_Data listing_:

(* ===== verification/Checkpoint.v ===== *)
(** * The chain of Bitcoin checkpoints

    src/crates/botanix-bitcoin-checkpoint/src/chain.rs: a window of Bitcoin
    headers, addressed by their number of confirmations; syncer.rs: how it
    follows bitcoind ([BitcoinCheckpointsChainSynchronizer]).

    The calls to bitcoind are the interface [CheckpointRpc], whose answers may
    change with every call; [fallback_rpc] is its implementation by the client
    of Wallet.v.  The channel between the stream of block hashes and the
    synchronization holds one trigger; the atomic swap of the window has one
    writer, the synchronizer.  Left out: logging, the delays and the dummy
    stream of stream.rs. *)

From S2P Require Import Prelude Bytes Bitcoin Codec Peg Wallet.
From stdpp Require Import strings.

Open Scope Z_scope.

Definition saturating_add (a b : Z) : Z := Z.min u64_max (a + b).

(** ** The window (chain.rs) *)

Record BitcoinCheckpoint := mkCheckpoint { cp_header : Header; cp_height : Z; cp_hash : BlockHash }.

Record BitcoinCheckpointsChain := mkChain {
  strong_confirmation_depth : Z;
  (** front = oldest, back = newest *)
  checkpoints : list BitcoinCheckpoint;
  (** first and last element of the inclusive range *)
  confirmation_window : Z * Z;
  confirmation_window_size : Z }.

Inductive BitcoinCheckpointError {E : Type} :=
| StaleBlockAdded (expected_prev_block_hash received_prev_block_hash : BlockHash)
| SyncRpcError (error : E) (procedure_name : string)
| ZeroStrongConfirmationDepth
| WeakCheckpointsCountTooBig (weak_checkpoints_count strong_confirmation_depth : Z)
| ChainParamsTooLarge (strong_confirmation_depth historical_checkpoints_count weak_checkpoints_count : Z).
Arguments BitcoinCheckpointError : clear implicits.

(** [size_of::<BitcoinCheckpoint>()], and what [VecDeque::with_capacity] does
    when the capacity does not fit *)
Definition CHECKPOINT_SIZE : Z := 116.

Definition with_capacity {E : Type} (capacity : Z) : outcome E (list BitcoinCheckpoint) :=
  if isize_max <? capacity * CHECKPOINT_SIZE then Panic else Ok [].

Definition try_new {E : Type} (strong historical weak : Z)
    : outcome (BitcoinCheckpointError E) BitcoinCheckpointsChain :=
  if strong =? 0 then Err ZeroStrongConfirmationDepth else
  if strong <=? weak then Err (WeakCheckpointsCountTooBig weak strong) else
  let confirmations_from := strong - weak in
  let? confirmations_to := ok_or (checked_add strong historical) (ChainParamsTooLarge strong historical weak) in
  let? size := ok_or (v ← checked_sub confirmations_to confirmations_from; checked_add v 1)
                 (ChainParamsTooLarge strong historical weak) in
  let? checkpoints := with_capacity size in
  Ok (mkChain strong checkpoints (confirmations_from, confirmations_to) size).

Definition set_checkpoints (l : list BitcoinCheckpoint) (c : BitcoinCheckpointsChain) : BitcoinCheckpointsChain :=
  mkChain (strong_confirmation_depth c) l (confirmation_window c) (confirmation_window_size c).

Definition push {E : Type} (checkpoint : BitcoinCheckpoint) : M BitcoinCheckpointsChain (BitcoinCheckpointError E) unit :=
  let! c := get in
  let l := checkpoints c in
  let add :=
    let l := if Z.of_nat (length l) =? confirmation_window_size c then tail l else l in
    modify (set_checkpoints (l ++ [checkpoint])) in
  match last l with
  | Some recent =>
      if bool_decide (prev_blockhash (cp_header checkpoint) = cp_hash recent) then add
      else fail (StaleBlockAdded (cp_hash recent) (prev_blockhash (cp_header checkpoint)))
  | None => add
  end.

Definition contains_by_hash (hash : BlockHash) (c : BitcoinCheckpointsChain) : bool :=
  existsb (λ cp, bool_decide (cp_hash cp = hash)) (checkpoints c).

Definition get_by_confirmation_depth (depth : Z) (c : BitcoinCheckpointsChain) : option BitcoinCheckpoint :=
  if negb ((fst (confirmation_window c) <=? depth) && (depth <=? snd (confirmation_window c))) then None else
  match checkpoints c with
  | [] => None
  | l =>
      let index_from_back := depth - fst (confirmation_window c) in
      if Z.of_nat (length l) <=? index_from_back then None
      else l !! Z.to_nat (Z.of_nat (length l) - 1 - index_from_back)
  end.

Definition strong (c : BitcoinCheckpointsChain) : option BitcoinCheckpoint :=
  get_by_confirmation_depth (strong_confirmation_depth c) c.

Definition size_limit (c : BitcoinCheckpointsChain) : Z := confirmation_window_size c.
Definition len (c : BitcoinCheckpointsChain) : Z := Z.of_nat (length (checkpoints c)).
Definition clear (c : BitcoinCheckpointsChain) : BitcoinCheckpointsChain := set_checkpoints [] c.
Definition recent_height (c : BitcoinCheckpointsChain) : option Z := cp_height <$> last (checkpoints c).
Definition lowest_confirmation_depth (c : BitcoinCheckpointsChain) : Z := fst (confirmation_window c).

(** ** Synchronization (syncer.rs) *)

Class CheckpointRpc := {
  RpcWorld : Type;
  RpcError : Type;
  count_rpc : M RpcWorld RpcError Z;
  hash_rpc : Z → M RpcWorld RpcError BlockHash;
  header_rpc : BlockHash → M RpcWorld RpcError Header }.

(** The client of Wallet.v implements it. *)
Definition fallback_rpc `{!JsonRpc} (f : FallbackBitcoindClient) : CheckpointRpc := {|
  RpcWorld := World;
  RpcError := BitcoindAdapterError;
  count_rpc := get_block_count_rpc f;
  hash_rpc := get_block_hash_rpc f;
  header_rpc := fallback_get_block_header_rpc f |}.

Section syncer.
Context `{!PegLib, !Profile, !CheckpointRpc}.

(** [BitcoinCheckpoint::new] *)
Definition checkpoint_new (h : Header) (height : Z) : BitcoinCheckpoint := mkCheckpoint h height (block_hash h).

(** The synchronizer, with the world its RPC client talks to. *)
Record Syncer := mkSyncer {
  checkpoints_chain : BitcoinCheckpointsChain;
  last_synced_height : option Z;
  rpc_world : RpcWorld }.

Definition set_chain (c : BitcoinCheckpointsChain) (s : Syncer) : Syncer :=
  mkSyncer c (last_synced_height s) (rpc_world s).
Definition set_last_synced_height (h : option Z) (s : Syncer) : Syncer :=
  mkSyncer (checkpoints_chain s) h (rpc_world s).
Definition set_world (w : RpcWorld) (s : Syncer) : Syncer :=
  mkSyncer (checkpoints_chain s) (last_synced_height s) w.

Abbreviation Sync A := (M Syncer (BitcoinCheckpointError RpcError) A).

Definition syncer_new (c : BitcoinCheckpointsChain) (w : RpcWorld) : outcome Empty_set Syncer :=
  let? last := match recent_height c with
               | Some height => let? h := uadd 64 height (lowest_confirmation_depth c) in Ok (Some h)
               | None => Ok None
               end in
  Ok (mkSyncer c last w).

(** [map_rpc_error!] *)
Definition map_rpc_error {A} (name : string) (m : M RpcWorld RpcError A) : Sync A :=
  zoom rpc_world set_world (map_errM (λ e, SyncRpcError e name) m).

(** One turn of the loop over the heights. *)
Definition sync_height (height : Z) : Sync (Z * BlockHash) :=
  let! confirmed_hash := map_rpc_error "get_block_hash_rpc" (hash_rpc height) in
  let! header := map_rpc_error "get_block_header_rpc" (header_rpc confirmed_hash) in
  let checkpoint := checkpoint_new header (height mod 2 ^ 32) in
  zoom checkpoints_chain set_chain (push checkpoint) ;!
  ret (cp_height checkpoint, cp_hash checkpoint).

_Problem_:
Repeat the material above in full, quoting it exactly.

_Answer section_:
(* ===== verification/Checkpoint.v ===== *)
(** * The chain of Bitcoin checkpoints

    src/crates/botanix-bitcoin-checkpoint/src/chain.rs: a window of Bitcoin
    headers, addressed by their number of confirmations; syncer.rs: how it
    follows bitcoind ([BitcoinCheckpointsChainSynchronizer]).

    The calls to bitcoind are the interface [CheckpointRpc], whose answers may
    change with every call; [fallback_rpc] is its implementation by the client
    of Wallet.v.  The channel between the stream of block hashes and the
    synchronization holds one trigger; the atomic swap of the window has one
    writer, the synchronizer.  Left out: logging, the delays and the dummy
    stream of stream.rs. *)

From S2P Require Import Prelude Bytes Bitcoin Codec Peg Wallet.
From stdpp Require Import strings.

Open Scope Z_scope.

Definition saturating_add (a b : Z) : Z := Z.min u64_max (a + b).

(** ** The window (chain.rs) *)

Record BitcoinCheckpoint := mkCheckpoint { cp_header : Header; cp_height : Z; cp_hash : BlockHash }.

Record BitcoinCheckpointsChain := mkChain {
  strong_confirmation_depth : Z;
  (** front = oldest, back = newest *)
  checkpoints : list BitcoinCheckpoint;
  (** first and last element of the inclusive range *)
  confirmation_window : Z * Z;
  confirmation_window_size : Z }.

Inductive BitcoinCheckpointError {E : Type} :=
| StaleBlockAdded (expected_prev_block_hash received_prev_block_hash : BlockHash)
| SyncRpcError (error : E) (procedure_name : string)
| ZeroStrongConfirmationDepth
| WeakCheckpointsCountTooBig (weak_checkpoints_count strong_confirmation_depth : Z)
| ChainParamsTooLarge (strong_confirmation_depth historical_checkpoints_count weak_checkpoints_count : Z).
Arguments BitcoinCheckpointError : clear implicits.

(** [size_of::<BitcoinCheckpoint>()], and what [VecDeque::with_capacity] does
    when the capacity does not fit *)
Definition CHECKPOINT_SIZE : Z := 116.

Definition with_capacity {E : Type} (capacity : Z) : outcome E (list BitcoinCheckpoint) :=
  if isize_max <? capacity * CHECKPOINT_SIZE then Panic else Ok [].

Definition try_new {E : Type} (strong historical weak : Z)
    : outcome (BitcoinCheckpointError E) BitcoinCheckpointsChain :=
  if strong =? 0 then Err ZeroStrongConfirmationDepth else
  if strong <=? weak then Err (WeakCheckpointsCountTooBig weak strong) else
  let confirmations_from := strong - weak in
  let? confirmations_to := ok_or (checked_add strong historical) (ChainParamsTooLarge strong historical weak) in
  let? size := ok_or (v ← checked_sub confirmations_to confirmations_from; checked_add v 1)
                 (ChainParamsTooLarge strong historical weak) in
  let? checkpoints := with_capacity size in
  Ok (mkChain strong checkpoints (confirmations_from, confirmations_to) size).

Definition set_checkpoints (l : list BitcoinCheckpoint) (c : BitcoinCheckpointsChain) : BitcoinCheckpointsChain :=
  mkChain (strong_confirmation_depth c) l (confirmation_window c) (confirmation_window_size c).

Definition push {E : Type} (checkpoint : BitcoinCheckpoint) : M BitcoinCheckpointsChain (BitcoinCheckpointError E) unit :=
  let! c := get in
  let l := checkpoints c in
  let add :=
    let l := if Z.of_nat (length l) =? confirmation_window_size c then tail l else l in
    modify (set_checkpoints (l ++ [checkpoint])) in
  match last l with
  | Some recent =>
      if bool_decide (prev_blockhash (cp_header checkpoint) = cp_hash recent) then add
      else fail (StaleBlockAdded (cp_hash recent) (prev_blockhash (cp_header checkpoint)))
  | None => add
  end.

Definition contains_by_hash (hash : BlockHash) (c : BitcoinCheckpointsChain) : bool :=
  existsb (λ cp, bool_decide (cp_hash cp = hash)) (checkpoints c).

Definition get_by_confirmation_depth (depth : Z) (c : BitcoinCheckpointsChain) : option BitcoinCheckpoint :=
  if negb ((fst (confirmation_window c) <=? depth) && (depth <=? snd (confirmation_window c))) then None else
  match checkpoints c with
  | [] => None
  | l =>
      let index_from_back := depth - fst (confirmation_window c) in
      if Z.of_nat (length l) <=? index_from_back then None
      else l !! Z.to_nat (Z.of_nat (length l) - 1 - index_from_back)
  end.

Definition strong (c : BitcoinCheckpointsChain) : option BitcoinCheckpoint :=
  get_by_confirmation_depth (strong_confirmation_depth c) c.

Definition size_limit (c : BitcoinCheckpointsChain) : Z := confirmation_window_size c.
Definition len (c : BitcoinCheckpointsChain) : Z := Z.of_nat (length (checkpoints c)).
Definition clear (c : BitcoinCheckpointsChain) : BitcoinCheckpointsChain := set_checkpoints [] c.
Definition recent_height (c : BitcoinCheckpointsChain) : option Z := cp_height <$> last (checkpoints c).
Definition lowest_confirmation_depth (c : BitcoinCheckpointsChain) : Z := fst (confirmation_window c).

(** ** Synchronization (syncer.rs) *)

Class CheckpointRpc := {
  RpcWorld : Type;
  RpcError : Type;
  count_rpc : M RpcWorld RpcError Z;
  hash_rpc : Z → M RpcWorld RpcError BlockHash;
  header_rpc : BlockHash → M RpcWorld RpcError Header }.

(** The client of Wallet.v implements it. *)
Definition fallback_rpc `{!JsonRpc} (f : FallbackBitcoindClient) : CheckpointRpc := {|
  RpcWorld := World;
  RpcError := BitcoindAdapterError;
  count_rpc := get_block_count_rpc f;
  hash_rpc := get_block_hash_rpc f;
  header_rpc := fallback_get_block_header_rpc f |}.

Section syncer.
Context `{!PegLib, !Profile, !CheckpointRpc}.

(** [BitcoinCheckpoint::new] *)
Definition checkpoint_new (h : Header) (height : Z) : BitcoinCheckpoint := mkCheckpoint h height (block_hash h).

(** The synchronizer, with the world its RPC client talks to. *)
Record Syncer := mkSyncer {
  checkpoints_chain : BitcoinCheckpointsChain;
  last_synced_height : option Z;
  rpc_world : RpcWorld }.

Definition set_chain (c : BitcoinCheckpointsChain) (s : Syncer) : Syncer :=
  mkSyncer c (last_synced_height s) (rpc_world s).
Definition set_last_synced_height (h : option Z) (s : Syncer) : Syncer :=
  mkSyncer (checkpoints_chain s) h (rpc_world s).
Definition set_world (w : RpcWorld) (s : Syncer) : Syncer :=
  mkSyncer (checkpoints_chain s) (last_synced_height s) w.

Abbreviation Sync A := (M Syncer (BitcoinCheckpointError RpcError) A).

Definition syncer_new (c : BitcoinCheckpointsChain) (w : RpcWorld) : outcome Empty_set Syncer :=
  let? last := match recent_height c with
               | Some height => let? h := uadd 64 height (lowest_confirmation_depth c) in Ok (Some h)
               | None => Ok None
               end in
  Ok (mkSyncer c last w).

(** [map_rpc_error!] *)
Definition map_rpc_error {A} (name : string) (m : M RpcWorld RpcError A) : Sync A :=
  zoom rpc_world set_world (map_errM (λ e, SyncRpcError e name) m).

(** One turn of the loop over the heights. *)
Definition sync_height (height : Z) : Sync (Z * BlockHash) :=
  let! confirmed_hash := map_rpc_error "get_block_hash_rpc" (hash_rpc height) in
  let! header := map_rpc_error "get_block_header_rpc" (header_rpc confirmed_hash) in
  let checkpoint := checkpoint_new header (height mod 2 ^ 32) in
  zoom checkpoints_chain set_chain (push checkpoint) ;!
  ret (cp_height checkpoint, cp_hash checkpoint).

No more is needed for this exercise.